Брат Джером сидел неподвижно, взгляд его был устремлен в пустоту.
— Плечо мое и нога болели все сильнее, я был не в состоянии двигаться, — продолжал он. — Зацепившись здоровой рукой за прутья решетки, я прислонился к двери и, едва не теряя сознание, прислушивался к рыданиям несчастного Марка Смитона. Через некоторое время он овладел собой и заговорил вновь: «Отец, я подписал ложное признание. Оговорил не только себя, но и королеву. Я ведь погубил свою душу, да? И теперь буду вечно гореть в аду?» — «Сын мой, Господь не осудит тебя за ложное признание, вырванное под пытками, — заверил я. — Оговор — это не такой тяжкий грех, как богопротивная присяга», — с горечью добавил я. «И все равно я боюсь, что душе моей не видать спасения! — вздохнул несчастный. — Я не прикасался к королеве, но признаюсь честно, с другими женщинами я немало потешил свою похоть. Впасть в грех сладострастия так легко!» — «Если ты искренне раскаиваешься, сын мой, Господь простит тебя!» — «Но я вовсе не раскаиваюсь, святой отец! — воскликнул он и зашелся истерическим смехом. — Грешить было так приятно! Мне страшно подумать, что я больше никогда не испытаю подобного наслаждения Я не хочу умирать!» — «Сейчас ты должен думать не о греховных наслаждениях, а о своей душе, сын мой! — оборвал его я. — Ты должен искренне раскаяться, иначе попадешь прямиком в ад!» — «В любом случае я попаду не в ад, а в чистилище!» — возразил он и вновь залился слезами. Голова моя кружилась.

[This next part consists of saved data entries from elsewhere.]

Lemma esp_count_numeric pat df j :
  positions "ESP" df = [j] ->
  (schema df).*2 !! j = Some dt_numeric ->
  esp_count pat df = Raise AttributeError.
Proof.
  intros Ej Ed. unfold esp_count, getitem. rewrite Ej, Ed. reflexivity.
Qed.

(** The count, when there is one, is the number of rows whose specialty
    contains the substring in whatever case. *)
Lemma esp_count_counts pat df n :
  esp_count pat df = OK n ->
  exists j, positions "ESP" df = [j] /\ counts (esp_contains pat j) (rows df) n.
Proof.
  intros Hn. apply esp_count_OK in Hn as (j & Ej & ->).
  exists j. split; [exact Ej|]. apply counts_filter.
  intros r. unfold esp_contains. split.
  - intros (t & -> & Ho). now apply search_nocase_spec.
  - destruct (at_pos j r) as [|x|t]; try discriminate.
    intros Hs. exists t. split; [reflexivity | now apply search_nocase_spec].
Qed.

Lemma counts_none {A} (P : A -> Prop) (l : list A) :
  (forall x, x ∈ l -> ~ P x) -> counts P l 0.
Proof.
  induction l as [|x l IH]; intros Hall; [constructor|].
  apply counts_no; [apply Hall; constructor|].
  apply IH. intros y Hy. apply Hall. now constructor.
Qed.

(** C7: [hem_count] and [onc_count], when they return, are the numbers of
    rows whose specialty contains HEM, or ONC, in whatever case, and they
    return when the table has one ESP column of texts: with the specialties
    "HEM-A", "onc" and "CARDIO" they are 1 and 1.  On a table whose one ESP
    column is numeric they raise [AttributeError]: such is the loaded table
    of a sheet whose specialty cells are all empty, in which no row contains
    either word, and for which the page stays blank. *)
Theorem esp_count_raises_without_specialty_text :
  (forall df n,
     hem_count df = OK n ->
     exists j, positions "ESP" df = [j] /\ counts (esp_contains "HEM" j) (rows df) n) /\
  (forall df n,
     onc_count df = OK n ->
     exists j, positions "ESP" df = [j] /\ counts (esp_contains "ONC" j) (rows df) n) /\
  (forall df j,
     positions "ESP" df = [j] -> (schema df).*2 !! j = Some dt_object ->
     (exists h o, hem_count df = OK h /\ onc_count df = OK o) /\
     (map (at_pos j) (rows df) = [Str "HEM-A"; Str "onc"; Str "CARDIO"] ->
      hem_count df = OK 1%nat /\ onc_count df = OK 1%nat)) /\
  (forall df j,
     positions "ESP" df = [j] -> (schema df).*2 !! j = Some dt_numeric ->
     hem_count df = Raise AttributeError /\ onc_count df = Raise AttributeError) /\
  (forall P : Pandas,
     let df := @load_data P (OK csv_esp_vacia) in
     df = csv_esp_vacia /\
     positions "ESP" df = [1%nat] /\
     counts (esp_contains "HEM" 1) (rows df) 0 /\
     counts (esp_contains "ONC" 1) (rows df) 0 /\
     hem_count df = Raise AttributeError /\
     onc_count df = Raise AttributeError /\
     @app P (OK csv_esp_vacia) = ([], Raise AttributeError)).
Proof.
  split; [|split; [|split; [|split]]].
  - intros df n. apply esp_count_counts.
  - intros df n. apply esp_count_counts.
  - intros df j Ej Ed. split.
    + destruct (esp_count_total "HEM" df j Ej Ed) as [h Hh].
      destruct (esp_count_total "ONC" df j Ej Ed) as [o Ho]. eauto.
    + intros Ev. unfold hem_count, onc_count, esp_count, getitem.
      rewrite Ej, Ed. cbn. rewrite Ev.
      destruct (rows df) as [|r1 [|r2 [|r3 [|? ?]]]]; try discriminate.
      split; reflexivity.
  - intros df j Ej Ed. split; now apply (esp_count_numeric _ df j).
  - intros P.
    assert (@load_data P (OK csv_esp_vacia) = csv_esp_vacia) as El.
    { rewrite load_data_read. unfold after_dropna.
      rewrite clean_columns_ascii by (repeat constructor). reflexivity. }
    cbv zeta. unfold app. rewrite El.
    assert (forall pat, counts (esp_contains pat 1) (rows csv_esp_vacia) 0) as Hnone.
    { intros pat. apply counts_none. intros r Hr (t & Et & _).
      apply list_elem_of_In in Hr. simpl in Hr.
      destruct Hr as [<-|[<-|[]]]; discriminate. }
    repeat split; apply Hnone.
Qed.

Lemma esp_count_raises_without_specialty_text_witness :
  hem_count esp_table = OK 1%nat /\
  onc_count esp_table = OK 1%nat /\
  (exists j, positions "ESP" esp_table = [j] /\
             counts (esp_contains "HEM" j) (rows esp_table) 1) /\
  hem_count csv_esp_vacia = Raise AttributeError.
Proof.
  destruct esp_count_raises_without_specialty_text as (Hhem & _ & Htext & Hnum & _).
  destruct (Htext esp_table 0%nat eq_refl eq_refl) as [_ Hscen].
  destruct (Hscen eq_refl) as [Hh Ho].
  split; [exact Hh|]. split; [exact Ho|]. split; [exact (Hhem esp_table 1%nat Hh)|].
  exact (proj1 (Hnum csv_esp_vacia 1%nat eq_refl eq_refl)).
Defined.

(** ** Row display classification *)

Section Estilo.
Context `{Pandas}.

(** A word in ASCII capitals that occurs in a text, in whatever case, occurs
    in the upper-cased text. *)
Lemma str_upper_finds w s :
  Py.is_ascii w = true -> w <> EmptyString -> Py.upper w = w ->
  occurs_nocase w s -> Py.contains w (str_upper s) = true.
Proof.
  intros Ha Hne Eu (pre & mid & suf & -> & Hm).
  assert (Py.is_ascii mid = true) as Hmid by exact (same_text_ascii _ _ Hm Ha).
  assert (mid <> EmptyString) as Hmne by (intros ->; inversion Hm; congruence).
  rewrite (str_upper_within pre mid suf Hmid Hmne).
  apply (same_text_smap Py.upper_char same_letter_upper) in Hm.
  fold (Py.upper mid) (Py.upper w) in Hm. rewrite Hm, Eu.
  apply contains_spec. eauto.
Qed.

Lemma str_upper_VERDE s :
  Py.contains "VERDE" (str_upper s) = true <-> occurs_nocase "VERDE" s.
Proof.
  split.
  - intros E. apply (str_upper_words "VERDE") in E; [|now left].
    now apply contains_upper_spec in E.
  - now apply str_upper_finds.
Qed.

Lemma str_upper_ROJO s :
  Py.contains "ROJO" (str_upper s) = true <-> occurs_nocase "ROJO" s.
Proof.
  split.
  - intros E. apply (str_upper_words "ROJO") in E; [|now right].
    now apply contains_upper_spec in E.
  - now apply str_upper_finds.
Qed.

Lemma bg_color_verde row :
  occurs_nocase "VERDE" (evat_text row) -> bg_color row = "#e8f5e9".
Proof. intros Hv. apply str_upper_VERDE in Hv. unfold bg_color. now rewrite Hv. Qed.

Lemma bg_color_rojo row :
  ~ occurs_nocase "VERDE" (evat_text row) ->
  occurs_nocase "ROJO" (evat_text row) -> bg_color row = "#fce4ec".
Proof.
  intros Hv Hr. rewrite <- str_upper_VERDE, not_true_iff_false in Hv.
  apply str_upper_ROJO in Hr. unfold bg_color. now rewrite Hv, Hr.
Qed.



(** On a text of ASCII characters the choice is the one of the ASCII
    capitals. *)
Lemma bg_color_ascii row :
  Py.is_ascii (evat_text row) = true ->
  bg_color row =
    if Py.contains "VERDE" (Py.upper (evat_text row)) then "#e8f5e9"
    else if Py.contains "ROJO" (Py.upper (evat_text row)) then "#fce4ec"
    else if Py.contains "AMARILLO" (Py.upper (evat_text row)) then "#fffde7"
    else "white".
Proof. intros E. unfold bg_color. now rewrite (str_upper_ascii _ E). Qed.

Lemma bg_color_of_text row s :
  row_get "EVAT" row = Some (Str s) ->
  Py.is_ascii s = true ->
  bg_color row =
    if Py.contains "VERDE" (Py.upper s) then "#e8f5e9"
    else if Py.contains "ROJO" (Py.upper s) then "#fce4ec"
    else if Py.contains "AMARILLO" (Py.upper s) then "#fffde7"
    else "white".
Proof.
  intros E Ha. rewrite bg_color_ascii; unfold evat_text; rewrite E; [reflexivity | exact Ha].
Qed.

Я был слишком слаб, чтобы продолжать разговор, и, держась за стену, поплелся к своему вонючему тюфяку. Не знаю, был то день или вечер. Солнечный свет не проникал в подземелье, и лишь свет факелов в коридоре немного разгонял темноту. На какое-то время я забылся тяжелым сном. Дважды меня будил скрежет открываемой двери. Это стражники приводили в камеру Марка Смитона посетителя, а потом выпускали его.

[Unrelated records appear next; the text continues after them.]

(** The turns of the wired program: the node's answers are those of the
    mock, which threads [_current_block] from one poll to the next. *)
Fixpoint mock_turns (_current_block : Z) (ms : list mock_turn) : list turn :=
  match ms with
  | MockPoll d o :: rest =>
      let latest := get_latest_block_number d _current_block in
      Poll {| latest_block_reply := Ret latest;
              get_logs_reply := get_logs d;
              save_reply := o |} :: mock_turns latest rest
  | MockWork :: rest => Work :: mock_turns _current_block rest
  | [] => []
  end.

(** ** Vocabulary of the statements *)

(** A hexadecimal digit, either case. *)
Definition hexdigit (c : ascii) : bool :=
  match digit_value c with Some _ => true | None => false end.

(** A string of hexadecimal digits only. *)
Definition hex_string (s : str) : Prop := Forall (fun c => hexdigit c = true) s.

(** The value of a run of digits read after [acc]. *)
Definition digits_value (s : str) (acc : N) : N :=
  foldl (fun a c => (16 * a + default 0 (digit_value c))%N) acc s.

(** An address as the generator writes it: [0x] and forty digits. *)
Definition address_ok (s : str) : bool :=
  match s with
  | c :: d :: body =>
      is_char c "0" && is_char d "x" && bool_decide (length body = 40%nat) &&
      forallb hexdigit body
  | _ => false
  end.

(** An unsigned integer that fits 256 bits. *)
Definition uint256 (n : Z) : bool := (0 <=? n) && (n <? 2 ^ 256).

(** An event the fixed layout can carry: two addresses and three unsigned
    256-bit integers; the block number is free. *)
Definition valid_event (event : ParsedLockEvent) : bool :=
  address_ok (source_token event) && uint256 (destination_chain_id event) &&
  address_ok (recipient_address event) && uint256 (amount event) &&
  uint256 (nonce event).

(** The event of the round-trip example of the specification. *)
Definition sample_event : ParsedLockEvent :=
  {| source_token := lit "0xC02aaA39b223FE8D0A0e5C4F27eAD9083C756Cc2";
     destination_chain_id := 80001;
     recipient_address := lit "0x70997970C51812dc3A010C7d01b50e0d17dc79C8";
     amount := 1000 * 10 ^ 18;
     nonce := 123456789;
     block_number := 42 |}.

(** An event told from the others by its nonce. *)
Definition event_with_nonce (n : Z) : ParsedLockEvent :=
  {| source_token := source_token sample_event;
     destination_chain_id := destination_chain_id sample_event;
     recipient_address := recipient_address sample_event;
     amount := n * 10 ^ 18;
     nonce := n;
     block_number := 1000 + n |}.

(** The rejection rule in the words of the specification: the stripped data
    is not exactly 320 characters long or holds a character that is not a
    hexadecimal digit.  Its third case, an integer beyond the representable
    range, never applies: a Python [int] has no upper bound. *)
Definition spec_rejects (log : LogEntry) : bool :=
  let d := replace_0x (data log) in
  negb (length d =? 320)%nat || negb (forallb hexdigit d).

(** A log whose first field is no address at all. *)
Definition garbage_address_log : LogEntry :=
  {| address := bridge_contract_address CONFIG;
     topics := [lock_event_signature_hash];
     data := lit "0x" ++ replicate 64 "z"%char ++
             drop 64 (data_payload (source_token sample_event)
                        (destination_chain_id sample_event)
                        (recipient_address sample_event)
                        (amount sample_event) (nonce sample_event));
     blockNumber := 7 |}.

(** The events of a list that [submit_mint_transaction] lets through when
    the registry holds [seen]. *)
Fixpoint accepted (seen : gset Z) (events : list ParsedLockEvent)
  : list ParsedLockEvent :=
  match events with
  | [] => []
  | e :: rest =>
      if decide (nonce e ∈ seen) then accepted seen rest
      else e :: accepted (seen ∪ {[nonce e]}) rest
  end.

(** The worker keeps taking until the queue is empty. *)
Definition drain (p : Processor) : Processor :=
  queue_run p (replicate (length (_pending_transactions p)) Take).

(** The cursor found in the state file, if it holds one. *)
Definition persisted (l : Listener) : option Z :=
  match state_file l with
  | Json state => cursor_of state
  | _ => None
  end.

(** What a later listener has done since an earlier one. *)
Definition since (l l' : Listener) : list action :=
  drop (length (journal l)) (journal l').

(** The journal entry of a save. *)
Definition save_action (o : save_outcome) (cursor : Z) : action :=
  match o with SaveOk => Saved cursor | _ => SaveFailed end.

(** [_current_block] after some turns of the program. *)
Fixpoint mock_block (_current_block : Z) (ms : list mock_turn) : Z :=
  match ms with
  | MockPoll d _ :: rest => mock_block (get_latest_block_number d _current_block) rest
  | MockWork :: rest => mock_block _current_block rest
  | [] => _current_block
  end.

(** The listener built when there is no state file. *)
Definition fresh_listener : Listener :=
  {| last_processed_block := start_block CONFIG;
     tx_processor := new_processor;
     state_file := Missing;
     journal := [] |}.

(** Draws under which the chain grows by twelve blocks and one event is
    logged. *)
Definition sample_draws : Draws :=
  {| block_increment := 12; event_happens := true; event_block := 1003;
     amount_units := 1000; now_ms := 123456000; jitter := 789 |}.

(** ** The configuration reader *)

(** [s.startswith(prefix)]. *)
Definition startswith (s prefix : str) : bool :=
  bool_decide (take (length prefix) s = prefix).

(** [s.split(sep)] for a separator of one character: the pieces between the
    separators, empty pieces included. *)
Fixpoint split_on (sep : ascii) (s : str) : list str :=
  match s with
  | [] => [[]]
  | c :: r =>
      if is_char c sep then [] :: split_on sep r
      else match split_on sep r with
           | piece :: pieces => (c :: piece) :: pieces
           | [] => [[c]]
           end
  end.

(** [str.isspace] on one 8-bit character: the controls 0x09-0x0D and
    0x1C-0x1F, the blank, NEL and the no-break space. *)
Definition isspace (c : ascii) : bool :=
  let n := code c in
  ((9 <=? n) && (n <=? 13) || (28 <=? n) && (n <=? 32) ||
   (n =? 133) || (n =? 160))%N.

Fixpoint lstrip (s : str) : str :=
  match s with
  | c :: r => if isspace c then lstrip r else s
  | [] => []
  end.

Definition rstrip (s : str) : str := reverse (lstrip (reverse s)).

(** [s.strip()]. *)
Definition strip (s : str) : str := rstrip (lstrip s).

(** The two ways [get_config_value_7595] can raise. *)
Inductive config_exn := FileNotFoundError | IndexError.

(** The [for line in f] of [get_config_value_7595] over the lines the file
    yields, each with its line end. *)
Fixpoint scan_lines (key : str) (lines : list str) : config_exn + option str :=
  match lines with
  | [] => inr None
  | line :: rest =>
      if startswith line key then
        match split_on "=" line !! 1%nat with
        | Some value => inr (Some (strip value))
        | None => inl IndexError
        end
      else scan_lines key rest
  end.

(** [get_config_value_7595]; [file] is [None] when there is no [config.ini],
    otherwise its lines.  [inl] is a raised exception, [inr] the result. *)
Definition get_config_value_7595 (file : option (list str)) (key : str)
  : config_exn + option str :=
  match file with
  | None => inl FileNotFoundError
  | Some lines => scan_lines key lines
  end.

(** ** Shutdown and restart *)

(** The [finally] of [EventListener.run]: the worker is cancelled, so that
    no turn of it follows, and the state is saved once more. *)
Definition shutdown (o : save_outcome) (l : Listener) : Listener :=
  _save_state o l.

(** [main] run again on the state file a listener leaves behind. *)
Definition restart (cfg : Config) (l : Listener) : exc (option Listener) :=
  new_listener cfg (state_file l).

(** ** More vocabulary *)

(** The block ranges fetched, in order. *)
Definition fetched_ranges (acts : list action) : list (Z * Z) :=
  omap (fun a => match a with Fetched f t _ => Some (f, t) | _ => None end) acts.

(** Ranges that follow one another without gap or overlap, the first one
    starting right after [cursor]; the result is the end of the last one. *)
Fixpoint contiguous (cursor : Z) (ranges : list (Z * Z)) : option Z :=
  match ranges with
  | [] => Some cursor
  | (f, t) :: rest =>
      if bool_decide (f = cursor + 1 /\ f <= t) then contiguous t rest else None
  end.

(** A turn in which the node answers a log fetch on a non-empty range. *)
Definition answers (t : turn) : Prop :=
  match t with
  | Poll r => forall f t a, f <= t -> exists logs, get_logs_reply r f t a = Ret logs
  | Work => True
  end.

(** Two listeners that differ in their journals at most. *)
Definition same_state (l1 l2 : Listener) : Prop :=
  last_processed_block l1 = last_processed_block l2 /\
  tx_processor l1 = tx_processor l2 /\
  state_file l1 = state_file l2.

(** A processor whose registry is the set of the nonces it has let through,
    each of them once. *)
Definition coherent (p : Processor) : Prop :=
  NoDup (nonce <$> delivery p) /\
  list_to_set (nonce <$> delivery p) = _processed_nonces p.

(** A turn of the wired program in which the chain does not shrink, as
    under [random.randint(0, 2)]. *)
Definition grows (m : mock_turn) : Prop :=
  match m with
  | MockPoll d _ => 0 <= block_increment d
  | MockWork => True
  end.

(** The event the mock generator encodes under given draws. *)
Definition mock_event (d : Draws) : ParsedLockEvent :=
  {| source_token := lit "0xC02aaA39b223FE8D0A0e5C4F27eAD9083C756Cc2";
     destination_chain_id := 80001;
     recipient_address := lit "0x70997970C51812dc3A010C7d01b50e0d17dc79C8";
     amount := amount_units d * 10 ^ 18;
     nonce := now_ms d + jitter d;
     block_number := event_block d |}.

(** * Properties *)

Ltac ascii_cases c :=
  destruct c as [[] [] [] [] [] [] [] []]; try discriminate; try reflexivity.

(** ** Sample evaluations *)

Example int16_plain : int16 (lit "00ff") = Some 255.
Proof. reflexivity. Qed.

Example int16_sign : int16 (lit " -0x_1_f ") = Some (-31).
Proof. reflexivity. Qed.

Example int16_bad : int16 (lit "1__f") = None /\ int16 (lit "1f_") = None
  /\ int16 (lit "0x") = None /\ int16 (lit "") = None /\ int16 (lit "12g") = None
  /\ int16 (lit "_1") = None /\ int16 (lit "+ 1") = None.
Proof. repeat split. Qed.

Example hex_ex : hex 80001 = lit "0x13881" /\ hex 0 = lit "0x0" /\ hex (-5) = lit "-0x5".
Proof. repeat split. Qed.

Example zfill_ex : zfill 6 (lit "-2a") = lit "-0002a" /\ zfill 2 (lit "abc") = lit "abc".
Proof. repeat split. Qed.

Example replace_ex : replace_0x (lit "0x00xx0x1") = lit "0x1".
Proof. reflexivity. Qed.

(** [replace] drops a [0x] inside the data as well as the leading one. *)
Example inner_0x_dropped :
  let log := {| address := []; topics := [];
                data := replicate 64 "1"%char ++ lit "0x" ++ replicate 256 "2"%char;
                blockNumber := 3 |} in
  length (data log) = 322%nat /\ is_Some (parse_lock_event_from_log log).
Proof. split; [reflexivity|]. vm_compute. by eexists. Qed.

Example mock_log_parses :
  parse_lock_event_from_log (_generate_mock_lock_event_log 1000 123456000 789 42)
  = Some {| source_token := lit "0xC02aaA39b223FE8D0A0e5C4F27eAD9083C756Cc2";
            destination_chain_id := 80001;
            recipient_address := lit "0x70997970C51812dc3A010C7d01b50e0d17dc79C8";
            amount := 1000 * 10 ^ 18;
            nonce := 123456789;
            block_number := 42 |}.
Proof. vm_compute. reflexivity. Qed.

(** ** Characters and digit strings *)

Lemma hexdigit_plain (c : ascii) :
  hexdigit c = true ->
  to_ascii_space c = c /\ is_space c = false /\ is_char c "+" = false /\
  is_char c "-" = false /\ is_char c "_" = false /\ is_char c "x" = false /\
  is_char c "X" = false.
Proof. ascii_cases c; intros _; repeat split. Qed.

Глаза брата Джерома на мгновение вспыхнули и вновь потухли.
— И оба раза я слышал жалобный плач и крики. Позднее, когда я снова очнулся, я видел, как стражник провел к осужденному священника. До меня донеслось приглушенное бормотание, но я так и не узнал, открыл ли Смитон правду на последней исповеди и спас ли он свою душу. Потом я вновь впал в забытье. Через некоторое время боль заставила меня очнуться. Прислушавшись, я понял, что в соседней камере царит полная тишина. И хотя я не видел дневного света, я понял, что наступило утро и что несчастный юноша мертв.
Взгляд старого монаха вновь встретился с моим.
— Теперь ты знаешь, горбун, какие дела творит твой хозяин. Знаешь, какими способами он вырывает у невинных ложные признания. Руки его обагрены кровью.
— Ты рассказывал эту историю кому-нибудь еще? — спросил я.
По губам монаха скользнула странная кривая усмешка.
— Нет. В этом не было надобности.
— Что ты хочешь этим сказать?
— Это не имеет значения.
— Нет, имеет. Весь твой рассказ — это бесстыдная и откровенная ложь.
В ответ он лишь пожал плечами.
— Ладно, хватит об этом. Ты все время пытаешься увести меня в сторону от Робина Синглтона. Ответь наконец, почему ты назвал его лжецом и клятвопреступником?
И вновь губы Джерома искривила зловещая усмешка.
— Я назвал его лжецом и клятвопреступником, потому что он являлся таковым, — процедил он. — Подобно тебе, он был орудием в руках изверга Кромвеля. Ты тоже клятвопреступник, горбун. Ты должен был хранить верность Папе. Но ты совершил предательство.